PROBLEM DETAILS: In the data that follows, find the line with "do! lift (validate_transaction (valid"; transcribe it, every later line up to the one with "(** One access, and", and that line as well, exactly and with no others.

ENTRIES PROVIDED:

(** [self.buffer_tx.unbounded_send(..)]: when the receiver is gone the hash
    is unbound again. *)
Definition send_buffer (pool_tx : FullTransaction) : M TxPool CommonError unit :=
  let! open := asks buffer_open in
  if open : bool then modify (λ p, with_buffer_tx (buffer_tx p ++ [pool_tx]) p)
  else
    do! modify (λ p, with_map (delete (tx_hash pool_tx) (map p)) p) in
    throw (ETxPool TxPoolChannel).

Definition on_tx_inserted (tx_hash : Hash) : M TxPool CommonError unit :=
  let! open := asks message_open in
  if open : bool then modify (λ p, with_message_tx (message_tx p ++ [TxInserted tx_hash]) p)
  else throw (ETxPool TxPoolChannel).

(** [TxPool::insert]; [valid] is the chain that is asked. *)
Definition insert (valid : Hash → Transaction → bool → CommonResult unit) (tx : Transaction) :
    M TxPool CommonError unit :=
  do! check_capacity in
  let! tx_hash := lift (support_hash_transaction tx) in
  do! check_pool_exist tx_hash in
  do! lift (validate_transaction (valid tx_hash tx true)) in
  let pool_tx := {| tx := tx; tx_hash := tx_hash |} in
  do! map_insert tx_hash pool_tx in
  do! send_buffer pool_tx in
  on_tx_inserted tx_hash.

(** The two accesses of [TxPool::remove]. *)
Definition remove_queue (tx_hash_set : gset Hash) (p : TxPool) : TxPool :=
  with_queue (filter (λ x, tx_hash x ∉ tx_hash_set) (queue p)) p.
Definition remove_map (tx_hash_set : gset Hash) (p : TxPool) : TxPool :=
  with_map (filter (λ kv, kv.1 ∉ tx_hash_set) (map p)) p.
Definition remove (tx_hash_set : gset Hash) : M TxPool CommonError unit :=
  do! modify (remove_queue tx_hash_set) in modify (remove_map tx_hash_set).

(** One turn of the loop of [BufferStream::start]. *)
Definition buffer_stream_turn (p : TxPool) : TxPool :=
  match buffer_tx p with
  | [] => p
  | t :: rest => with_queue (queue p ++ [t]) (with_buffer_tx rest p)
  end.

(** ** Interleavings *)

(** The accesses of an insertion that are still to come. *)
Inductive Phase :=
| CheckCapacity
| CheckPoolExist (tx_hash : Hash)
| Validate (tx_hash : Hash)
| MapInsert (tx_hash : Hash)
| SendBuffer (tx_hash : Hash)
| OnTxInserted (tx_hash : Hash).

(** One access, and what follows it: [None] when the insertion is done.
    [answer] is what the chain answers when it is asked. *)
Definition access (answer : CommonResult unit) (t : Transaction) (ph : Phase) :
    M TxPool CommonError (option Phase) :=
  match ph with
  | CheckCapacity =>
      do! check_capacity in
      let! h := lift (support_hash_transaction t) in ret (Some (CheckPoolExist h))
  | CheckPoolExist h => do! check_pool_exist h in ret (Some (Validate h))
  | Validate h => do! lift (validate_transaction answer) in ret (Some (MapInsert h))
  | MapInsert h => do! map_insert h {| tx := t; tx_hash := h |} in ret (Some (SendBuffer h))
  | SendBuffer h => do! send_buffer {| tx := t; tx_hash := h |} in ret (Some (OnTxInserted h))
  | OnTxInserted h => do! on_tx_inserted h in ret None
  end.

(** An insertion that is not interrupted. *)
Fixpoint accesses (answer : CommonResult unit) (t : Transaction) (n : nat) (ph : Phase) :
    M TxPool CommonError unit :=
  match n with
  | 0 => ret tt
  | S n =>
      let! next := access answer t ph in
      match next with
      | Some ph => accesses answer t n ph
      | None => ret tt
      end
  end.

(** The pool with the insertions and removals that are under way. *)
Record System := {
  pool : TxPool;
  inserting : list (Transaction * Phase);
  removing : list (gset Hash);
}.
--
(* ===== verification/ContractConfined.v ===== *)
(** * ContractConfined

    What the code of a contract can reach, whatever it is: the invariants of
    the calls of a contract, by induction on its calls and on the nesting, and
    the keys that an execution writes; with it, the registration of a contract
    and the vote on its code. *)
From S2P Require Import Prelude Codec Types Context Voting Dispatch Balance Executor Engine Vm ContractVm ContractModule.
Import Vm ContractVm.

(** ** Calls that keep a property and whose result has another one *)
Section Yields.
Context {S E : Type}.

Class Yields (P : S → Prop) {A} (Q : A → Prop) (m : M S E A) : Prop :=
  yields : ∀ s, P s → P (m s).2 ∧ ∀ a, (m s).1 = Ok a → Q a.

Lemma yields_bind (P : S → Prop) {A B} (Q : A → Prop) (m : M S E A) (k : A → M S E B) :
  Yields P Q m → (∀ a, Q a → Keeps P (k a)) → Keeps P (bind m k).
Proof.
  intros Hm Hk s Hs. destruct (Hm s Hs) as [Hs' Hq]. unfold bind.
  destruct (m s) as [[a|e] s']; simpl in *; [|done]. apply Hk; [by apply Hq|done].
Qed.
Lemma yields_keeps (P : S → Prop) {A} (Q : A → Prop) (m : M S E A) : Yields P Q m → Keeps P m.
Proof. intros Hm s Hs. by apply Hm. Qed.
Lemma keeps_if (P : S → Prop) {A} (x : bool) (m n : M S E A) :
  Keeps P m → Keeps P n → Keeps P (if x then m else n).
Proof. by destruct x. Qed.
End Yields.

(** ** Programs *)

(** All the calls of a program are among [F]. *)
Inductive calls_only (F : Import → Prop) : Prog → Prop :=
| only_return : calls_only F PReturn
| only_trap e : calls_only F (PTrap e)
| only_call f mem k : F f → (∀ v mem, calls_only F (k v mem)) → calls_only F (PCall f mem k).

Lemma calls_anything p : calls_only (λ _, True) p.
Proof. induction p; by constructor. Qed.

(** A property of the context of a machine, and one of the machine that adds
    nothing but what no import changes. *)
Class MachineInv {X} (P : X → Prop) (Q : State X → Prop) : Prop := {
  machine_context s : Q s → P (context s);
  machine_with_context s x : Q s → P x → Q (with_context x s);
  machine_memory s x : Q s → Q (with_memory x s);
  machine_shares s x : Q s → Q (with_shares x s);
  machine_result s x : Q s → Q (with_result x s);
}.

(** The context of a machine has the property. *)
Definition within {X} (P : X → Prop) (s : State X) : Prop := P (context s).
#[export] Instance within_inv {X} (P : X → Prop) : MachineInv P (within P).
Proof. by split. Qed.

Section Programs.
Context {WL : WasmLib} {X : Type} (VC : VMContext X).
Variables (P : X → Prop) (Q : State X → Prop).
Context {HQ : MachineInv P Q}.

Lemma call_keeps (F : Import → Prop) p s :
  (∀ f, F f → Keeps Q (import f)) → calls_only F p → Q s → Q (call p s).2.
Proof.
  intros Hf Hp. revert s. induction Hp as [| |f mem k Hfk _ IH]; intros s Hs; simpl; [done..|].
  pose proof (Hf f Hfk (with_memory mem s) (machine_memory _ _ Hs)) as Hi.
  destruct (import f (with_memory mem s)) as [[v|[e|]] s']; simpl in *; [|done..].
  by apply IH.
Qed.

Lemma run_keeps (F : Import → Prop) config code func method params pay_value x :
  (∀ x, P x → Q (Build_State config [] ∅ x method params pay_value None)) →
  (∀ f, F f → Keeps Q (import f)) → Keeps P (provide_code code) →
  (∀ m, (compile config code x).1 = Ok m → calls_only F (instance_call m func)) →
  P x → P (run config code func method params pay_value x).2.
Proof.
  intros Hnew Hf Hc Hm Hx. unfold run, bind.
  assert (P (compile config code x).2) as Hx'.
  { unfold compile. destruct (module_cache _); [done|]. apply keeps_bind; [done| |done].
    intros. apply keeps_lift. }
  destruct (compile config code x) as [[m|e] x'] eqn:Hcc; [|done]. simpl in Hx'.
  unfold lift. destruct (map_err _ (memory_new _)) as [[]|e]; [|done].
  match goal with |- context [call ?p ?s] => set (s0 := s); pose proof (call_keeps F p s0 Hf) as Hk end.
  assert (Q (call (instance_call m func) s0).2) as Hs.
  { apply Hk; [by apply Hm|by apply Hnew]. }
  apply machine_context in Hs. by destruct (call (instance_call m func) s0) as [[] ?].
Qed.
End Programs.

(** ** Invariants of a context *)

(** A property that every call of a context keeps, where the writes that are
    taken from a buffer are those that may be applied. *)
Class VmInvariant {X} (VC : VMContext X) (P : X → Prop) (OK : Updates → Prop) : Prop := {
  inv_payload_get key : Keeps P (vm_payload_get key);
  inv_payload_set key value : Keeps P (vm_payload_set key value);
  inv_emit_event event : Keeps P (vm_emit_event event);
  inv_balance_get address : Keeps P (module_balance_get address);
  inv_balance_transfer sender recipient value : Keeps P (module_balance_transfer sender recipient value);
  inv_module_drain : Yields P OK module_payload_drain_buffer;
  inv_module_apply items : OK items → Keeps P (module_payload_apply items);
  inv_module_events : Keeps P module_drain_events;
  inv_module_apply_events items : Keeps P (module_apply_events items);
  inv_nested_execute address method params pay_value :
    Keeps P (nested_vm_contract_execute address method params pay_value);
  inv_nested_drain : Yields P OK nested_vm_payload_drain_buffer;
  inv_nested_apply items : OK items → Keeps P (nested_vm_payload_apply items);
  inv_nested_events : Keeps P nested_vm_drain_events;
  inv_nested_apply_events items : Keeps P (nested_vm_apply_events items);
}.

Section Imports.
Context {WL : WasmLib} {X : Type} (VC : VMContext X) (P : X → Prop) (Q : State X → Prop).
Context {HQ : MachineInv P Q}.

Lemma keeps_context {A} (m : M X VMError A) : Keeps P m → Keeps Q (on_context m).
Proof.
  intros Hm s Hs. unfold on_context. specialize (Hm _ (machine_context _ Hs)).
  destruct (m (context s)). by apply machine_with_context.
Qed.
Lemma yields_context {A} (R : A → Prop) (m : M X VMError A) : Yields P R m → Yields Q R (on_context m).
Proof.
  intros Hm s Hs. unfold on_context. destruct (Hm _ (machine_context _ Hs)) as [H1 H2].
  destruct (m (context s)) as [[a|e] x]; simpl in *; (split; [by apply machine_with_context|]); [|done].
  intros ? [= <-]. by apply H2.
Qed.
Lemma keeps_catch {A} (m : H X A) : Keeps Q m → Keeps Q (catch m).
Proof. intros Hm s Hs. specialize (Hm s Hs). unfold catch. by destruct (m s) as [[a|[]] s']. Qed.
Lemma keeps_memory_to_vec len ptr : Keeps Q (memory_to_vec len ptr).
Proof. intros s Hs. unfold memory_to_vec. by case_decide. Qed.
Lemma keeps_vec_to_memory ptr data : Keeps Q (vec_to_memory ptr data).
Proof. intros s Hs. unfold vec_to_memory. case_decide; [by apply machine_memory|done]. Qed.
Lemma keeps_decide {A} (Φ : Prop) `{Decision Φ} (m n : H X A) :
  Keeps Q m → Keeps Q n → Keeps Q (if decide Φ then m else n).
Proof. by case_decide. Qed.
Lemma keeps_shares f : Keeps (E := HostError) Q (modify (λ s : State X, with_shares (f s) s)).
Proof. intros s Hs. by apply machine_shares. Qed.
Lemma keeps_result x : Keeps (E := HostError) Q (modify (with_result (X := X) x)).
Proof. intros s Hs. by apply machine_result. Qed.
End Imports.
...
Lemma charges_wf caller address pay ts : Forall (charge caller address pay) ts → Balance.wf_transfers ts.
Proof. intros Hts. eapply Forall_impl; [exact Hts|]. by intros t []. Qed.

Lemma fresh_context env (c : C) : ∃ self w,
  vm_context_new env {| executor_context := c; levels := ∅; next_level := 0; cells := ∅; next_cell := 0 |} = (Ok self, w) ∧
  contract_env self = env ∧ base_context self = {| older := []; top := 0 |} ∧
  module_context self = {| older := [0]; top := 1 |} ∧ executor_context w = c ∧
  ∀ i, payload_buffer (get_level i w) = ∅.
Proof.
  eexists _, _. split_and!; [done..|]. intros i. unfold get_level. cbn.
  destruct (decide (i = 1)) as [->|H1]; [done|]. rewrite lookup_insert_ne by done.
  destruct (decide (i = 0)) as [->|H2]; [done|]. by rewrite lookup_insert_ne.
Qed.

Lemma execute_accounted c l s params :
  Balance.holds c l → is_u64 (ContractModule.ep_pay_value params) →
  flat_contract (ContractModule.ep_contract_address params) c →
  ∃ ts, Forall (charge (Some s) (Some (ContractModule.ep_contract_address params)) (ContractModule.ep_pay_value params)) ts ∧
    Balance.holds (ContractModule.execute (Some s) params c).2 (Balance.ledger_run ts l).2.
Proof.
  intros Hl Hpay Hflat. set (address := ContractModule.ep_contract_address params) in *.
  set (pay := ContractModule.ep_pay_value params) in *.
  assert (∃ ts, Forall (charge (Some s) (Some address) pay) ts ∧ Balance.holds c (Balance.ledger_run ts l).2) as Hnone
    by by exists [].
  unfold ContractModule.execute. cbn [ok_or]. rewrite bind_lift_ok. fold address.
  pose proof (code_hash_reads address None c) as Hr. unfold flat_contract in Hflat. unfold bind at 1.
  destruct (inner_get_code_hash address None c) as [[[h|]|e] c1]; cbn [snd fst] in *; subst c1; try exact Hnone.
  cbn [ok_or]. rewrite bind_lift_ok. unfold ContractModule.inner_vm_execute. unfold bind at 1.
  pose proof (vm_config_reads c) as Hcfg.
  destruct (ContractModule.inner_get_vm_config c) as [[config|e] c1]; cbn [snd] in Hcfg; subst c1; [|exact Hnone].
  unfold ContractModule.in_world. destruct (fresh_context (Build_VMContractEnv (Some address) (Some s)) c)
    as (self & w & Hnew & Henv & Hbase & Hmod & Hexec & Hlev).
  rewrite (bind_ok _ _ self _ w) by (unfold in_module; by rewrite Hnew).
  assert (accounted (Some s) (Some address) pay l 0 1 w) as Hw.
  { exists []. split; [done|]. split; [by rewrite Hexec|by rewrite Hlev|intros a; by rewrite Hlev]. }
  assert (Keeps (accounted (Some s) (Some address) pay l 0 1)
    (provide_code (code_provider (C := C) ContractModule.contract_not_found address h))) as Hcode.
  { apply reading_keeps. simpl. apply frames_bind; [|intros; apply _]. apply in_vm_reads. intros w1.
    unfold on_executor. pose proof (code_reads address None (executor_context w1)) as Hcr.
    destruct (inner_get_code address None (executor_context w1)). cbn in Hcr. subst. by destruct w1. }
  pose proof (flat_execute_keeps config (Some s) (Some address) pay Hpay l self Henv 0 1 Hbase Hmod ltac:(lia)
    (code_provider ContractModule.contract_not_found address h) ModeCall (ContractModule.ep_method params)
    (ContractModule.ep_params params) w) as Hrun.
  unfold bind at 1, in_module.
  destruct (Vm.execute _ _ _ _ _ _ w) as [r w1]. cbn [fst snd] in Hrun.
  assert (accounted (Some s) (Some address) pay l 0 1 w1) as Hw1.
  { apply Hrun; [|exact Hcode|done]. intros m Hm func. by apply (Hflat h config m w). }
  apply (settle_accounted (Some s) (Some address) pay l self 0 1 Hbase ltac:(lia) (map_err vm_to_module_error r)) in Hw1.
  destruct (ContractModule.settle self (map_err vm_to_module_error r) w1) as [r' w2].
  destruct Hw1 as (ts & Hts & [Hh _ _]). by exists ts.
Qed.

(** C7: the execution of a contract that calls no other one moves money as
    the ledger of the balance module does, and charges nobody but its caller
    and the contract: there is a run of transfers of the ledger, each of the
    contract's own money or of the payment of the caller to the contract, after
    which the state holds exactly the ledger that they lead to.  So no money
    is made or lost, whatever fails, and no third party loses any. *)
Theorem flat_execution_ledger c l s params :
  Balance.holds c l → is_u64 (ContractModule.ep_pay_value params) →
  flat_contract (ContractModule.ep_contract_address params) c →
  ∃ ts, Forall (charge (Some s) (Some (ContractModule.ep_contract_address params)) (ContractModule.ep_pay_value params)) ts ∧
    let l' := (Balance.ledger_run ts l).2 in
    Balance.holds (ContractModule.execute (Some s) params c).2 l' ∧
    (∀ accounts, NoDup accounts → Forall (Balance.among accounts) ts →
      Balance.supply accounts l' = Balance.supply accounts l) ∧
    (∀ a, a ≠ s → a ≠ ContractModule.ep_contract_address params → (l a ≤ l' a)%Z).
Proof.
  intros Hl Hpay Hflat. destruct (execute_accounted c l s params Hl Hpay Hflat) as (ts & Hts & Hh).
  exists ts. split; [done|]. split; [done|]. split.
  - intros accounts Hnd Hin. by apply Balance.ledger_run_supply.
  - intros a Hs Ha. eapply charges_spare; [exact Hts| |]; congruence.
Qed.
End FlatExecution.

THE ANSWER:
  do! lift (validate_transaction (valid tx_hash tx true)) in
  let pool_tx := {| tx := tx; tx_hash := tx_hash |} in
  do! map_insert tx_hash pool_tx in
  do! send_buffer pool_tx in
  on_tx_inserted tx_hash.

(** The two accesses of [TxPool::remove]. *)
Definition remove_queue (tx_hash_set : gset Hash) (p : TxPool) : TxPool :=
  with_queue (filter (λ x, tx_hash x ∉ tx_hash_set) (queue p)) p.
Definition remove_map (tx_hash_set : gset Hash) (p : TxPool) : TxPool :=
  with_map (filter (λ kv, kv.1 ∉ tx_hash_set) (map p)) p.
Definition remove (tx_hash_set : gset Hash) : M TxPool CommonError unit :=
  do! modify (remove_queue tx_hash_set) in modify (remove_map tx_hash_set).

(** One turn of the loop of [BufferStream::start]. *)
Definition buffer_stream_turn (p : TxPool) : TxPool :=
  match buffer_tx p with
  | [] => p
  | t :: rest => with_queue (queue p ++ [t]) (with_buffer_tx rest p)
  end.

(** ** Interleavings *)

(** The accesses of an insertion that are still to come. *)
Inductive Phase :=
| CheckCapacity
| CheckPoolExist (tx_hash : Hash)
| Validate (tx_hash : Hash)
| MapInsert (tx_hash : Hash)
| SendBuffer (tx_hash : Hash)
| OnTxInserted (tx_hash : Hash).

(** One access, and what follows it: [None] when the insertion is done.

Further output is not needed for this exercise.